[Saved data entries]
(* ===== verification/Http1Client.v ===== *)
(** * HTTP/1.1 connections

    The request side of [Http1Client] ([http.cpp]): [perform] with its callers [get_range],
    [put_from_fd] and [request_no_body], and the streaming upload [begin_upload],
    [upload_bytes], [upload_from_fd], [finish_upload], [cancel_upload].  What connecting,
    each send and the response give are arguments; a send that fails may have sent a part.
    The theorem reads the bytes of the connection with the server of [Http1Request]. *)

From S2P Require Import Prelude StdText Http1Request.

#[local] Arguments to_hex : simpl never.
#[local] Arguments to_chars : simpl never.
#[local] Arguments chunk_head : simpl never.
#[local] Arguments last_chunk : simpl never.
#[local] Arguments head_text : simpl never.
#[local] Arguments request_fields : simpl never.
#[local] Arguments u64 : simpl never.
#[local] Arguments SIZE_MAX : simpl never.

Definition kUnknownBodyLength : Z := SIZE_MAX.

(** [socket] holds the bytes sent on the connection, when it is open; [tls_request] says that
    [tls_upload_request_id] is set.  [log] are the requests the connection has carried and
    [pending] the head of the upload in progress with the pieces sent so far; neither is in
    the source. *)
Record Http1Client := mkHttp1Client {
  authority : bytes;
  reconnectable : bool;
  tls : bool;
  socket : option bytes;
  request_active : bool;
  upload_chunked : bool;
  upload_method : bytes;
  upload_sent : Z;
  upload_length : Z;
  tls_request : bool;
  log : list Request;
  pending : option (Head * list bytes);
}.

#[export] Instance Http1Client_settable : Settable Http1Client := fun c =>
  mkHttp1Client (authority c) (reconnectable c) (tls c) (socket c) (request_active c) (upload_chunked c)
    (upload_method c) (upload_sent c) (upload_length c) (tls_request c) (log c) (pending c).

(** ** Transport *)

(** [socket.reset()]. *)
Definition reset_socket (c : Http1Client) : Http1Client := c <| socket := None |> <| log := [] |> <| pending := None |>.

Definition ensure_connected (c : Http1Client) (connect : result unit) : Http1Client * result unit :=
  match socket c with
  | Some _ => (c, Ok tt)
  | None =>
      if negb (reconnectable c) then (c, Throw RuntimeError)
      else match connect with
           | Ok _ => (c <| socket := Some [] |>, Ok tt)
           | Throw e => (c, Throw e)
           end
  end.

(** What [send_all], [sendfile_exact] or [splice_exact] achieve. *)
Inductive Sent := SentAll | SentPart (count : nat) (errno : Z).

Definition send (c : Http1Client) (data : bytes) (sent : Sent) : Http1Client * result unit :=
  let append part := c <| socket := match socket c with Some wire => Some (wire ++ part) | None => None end |> in
  match sent with
  | SentAll => (append data, Ok tt)
  | SentPart n e => (append (take n data), Throw (SystemError e))
  end.

(** [receive_response], of which only the exception or [should_keep_alive] matters here. *)
Definition receive_response (c : Http1Client) (response : result bool) : Http1Client * result unit :=
  match response with
  | Ok keep_alive => (if keep_alive then c else reset_socket c, Ok tt)
  | Throw e => (c, Throw e)
  end.

(** ** Single requests *)

Definition needs_content_length (method : bytes) : bool :=
  str_eqb method (lit "PUT") || str_eqb method (lit "POST") || str_eqb method (lit "PATCH").

(** [sent] and [sent_body] are the outcomes of sending the head and the file. *)
Record PerformEnv := mkPerformEnv {
  pe_connect : result unit;
  pe_sent : Sent;
  pe_sent_body : Sent;
  pe_response : result bool;
}.

(** The body is read from the file, so [content_length] is its size. *)
Definition perform_try (c : Http1Client) (env : PerformEnv) (method path : bytes) (headers : list header)
    (content_length : option Z) (body : bytes) (generated_headers : list header) (trusted_headers : bool) :
    Http1Client * result unit :=
  match ensure_connected c (pe_connect env) with
  | (c, Throw e) => (c, Throw e)
  | (c, Ok _) =>
      match build_request_head method path (authority c) generated_headers headers content_length false trusted_headers with
      | Throw e => (c, Throw e)
      | Ok head =>
          match send c head (pe_sent env) with
          | (c, Throw e) => (c, Throw e)
          | (c, Ok _) =>
              let '(c, sent) := if bool_decide (body = []) then (c, Ok tt) else send c body (pe_sent_body env) in
              match sent with
              | Throw e => (c, Throw e)
              | Ok _ =>
                  let fields := request_fields (authority c) (generated_headers ++ headers) content_length false in
                  receive_response (c <| log := log c ++ [mkRequest (mkHead method path fields) body] |>) (pe_response env)
              end
          end
      end
  end.

Definition perform (c : Http1Client) (env : PerformEnv) (method path : bytes) (headers : list header)
    (content_length : option Z) (body : bytes) (generated_headers : list header) (trusted_headers : bool) :
    Http1Client * result unit :=
  if request_active c then (c, Throw LogicError)
  else
    match perform_try (c <| request_active := true |>) env method path headers content_length body generated_headers
            trusted_headers with
    | (c, Ok _) => (c <| request_active := false |>, Ok tt)
    | (c, Throw e) => (reset_socket (c <| request_active := false |>), Throw e)
    end.

Definition get_range (c : Http1Client) (env : PerformEnv) (path : bytes) (offset length capacity : Z)
    (extra : list header) : Http1Client * result unit :=
  match get_range_headers offset length capacity extra with
  | Throw e => (c, Throw e)
  | Ok generated => perform c env (lit "GET") path extra None [] generated true
  end.

Definition put_from_fd (c : Http1Client) (env : PerformEnv) (path : bytes) (extra : list header) (source_fd : Z)
    (body : bytes) : Http1Client * result unit :=
  if negb (bool_decide (body = [])) && (source_fd <? 0) then (c, Throw InvalidArgument)
  else if existsb (fun h => str_eqb (map tolower (fst h)) (lit "content-length")) extra then (c, Throw InvalidArgument)
  else perform c env (lit "PUT") path extra (Some (vsize body)) body [] false.

Definition request_no_body (c : Http1Client) (env : PerformEnv) (method path : bytes) (extra : list header)
    (max_response_body : Z) : Http1Client * result unit :=
  if bool_decide (method = []) || (max_response_body =? 0) then (c, Throw InvalidArgument)
  else perform c env method path extra (if needs_content_length method then Some 0 else None) [] [] false.

(** ** Streaming uploads *)

Definition cancel_upload (c : Http1Client) : Http1Client :=
  reset_socket (c <| tls_request := false |> <| request_active := false |> <| upload_chunked := false |>
                  <| upload_method := [] |> <| upload_sent := 0 |> <| upload_length := kUnknownBodyLength |>).

(** The body of a [try] block whose handler cancels the upload and rethrows. *)
Definition or_cancel (r : Http1Client * result unit) : Http1Client * result unit :=
  match r with
  | (c, Ok _) => (c, Ok tt)
  | (c, Throw e) => (cancel_upload c, Throw e)
  end.
Definition error_code_in (body : bytes) (codes : list bytes) : result bool :=
  let? xml := make_S3Xml body in
  if negb (root_is xml (lit "Error")) then Ok false
  else
    let? code := required_text xml (lit "Code") in
    Ok (existsb (str_eqb code) codes).

Definition rename_object_unsupported (response : Response) : result bool :=
  if (status response =? 405) || (status response =? 501) then Ok true
  else if negb (status response =? 400) then Ok false
  else if vsize (body response) =? 0 then Ok true
  else error_code_in (body response) [lit "NotImplemented"; lit "InvalidRequest"].

Definition rename_object_source_missing (response : Response) : result bool :=
  if negb (status response =? 400) && negb (status response =? 404) then Ok false
  else if vsize (body response) =? 0 then Ok false
  else error_code_in (body response) [lit "NoSuchKey"; lit "NoSuchObject"].

End Answers.

(** ** Documents that the service writes *)

Definition leaf (name : bytes) (text : bytes) : xnode := XElement name [XText text].

Definition object_node (key etag modified : bytes) (size : Z) : xnode :=
  XElement (lit "Contents")
    [leaf (lit "Key") (uri_encode key false); leaf (lit "LastModified") modified; leaf (lit "ETag") etag;
     leaf (lit "Size") (to_chars size); leaf (lit "StorageClass") (lit "STANDARD")].

Definition prefix_node (prefix : bytes) : xnode :=
  XElement (lit "CommonPrefixes") [leaf (lit "Prefix") (uri_encode prefix false)].

(** A page with its objects, each with the text of its time, its prefixes, and the token of the
    next page, [[]] on the last. *)
Definition list_document (objects : list (ListedObject * bytes)) (prefixes : list bytes) (token : bytes) : element :=
  (lit "ListBucketResult",
   leaf (lit "EncodingType") (lit "url") ::
   map (fun o => object_node (lo_key o.1) (lo_etag o.1) o.2 (lo_size o.1)) objects ++
   map prefix_node prefixes ++
   (if vsize token =? 0 then [leaf (lit "IsTruncated") (lit "false")]
    else [leaf (lit "IsTruncated") (lit "true"); leaf (lit "NextContinuationToken") token])).

(** [body] is text of the document [e]. *)
Definition document (xml_parse : bytes -> option (option element)) (body : bytes) (e : element) : Prop :=
  has_char Ascii.zero body = false /\ xml_parse body = Some (Some e).

(** ** Reading what the service writes *)

Lemma trim_front_plain s : Forall (fun c => isspace c = false) s -> trim_front s = s.
Proof. destruct 1 as [|c s Hc]; cbn; [done|]. by rewrite Hc. Qed.

Lemma trim_plain s : Forall (fun c => isspace c = false) s -> trim_xml_space s = s.
Proof.
  intros H. unfold trim_xml_space. rewrite (trim_front_plain s), trim_front_plain, rev_involutive; [done| |done].
  by apply Forall_rev.
Qed.

Lemma digit_no_space c : isdigit c = true -> isspace c = false.
Proof. unfold isdigit, isspace. lia. Qed.

Lemma parse_to_chars n : 0 <= n < 2 ^ 64 -> parse_unsigned (trim_xml_space (to_chars n)) = Some n.
Proof.
  intros Hn. rewrite trim_plain; [by apply from_chars_to_chars|]. destruct (to_chars_spec n Hn) as (_ & Hd & _).
  exact (Forall_impl _ _ _ Hd digit_no_space).
Qed.

(** Elements of other names are passed over. *)
Lemma first_named_skip es k name :
  Forall (fun e => named e name = false) es -> first_named (es ++ k) name = first_named k name.
Proof. induction 1 as [|e es He _ IH]; cbn; [done|]. by rewrite He. Qed.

:: Work order ::
Copy every line in the entries above that has the string "Some" in it.

:: Problem solution ::
  | Some _ => (c, Ok tt)
           | Ok _ => (c <| socket := Some [] |>, Ok tt)
  let append part := c <| socket := match socket c with Some wire => Some (wire ++ part) | None => None end |> in
  else perform c env (lit "PUT") path extra (Some (vsize body)) body [] false.
  else perform c env method path extra (if needs_content_length method then Some 0 else None) [] [] false.
  has_char Ascii.zero body = false /\ xml_parse body = Some (Some e).
Lemma parse_to_chars n : 0 <= n < 2 ^ 64 -> parse_unsigned (trim_xml_space (to_chars n)) = Some n.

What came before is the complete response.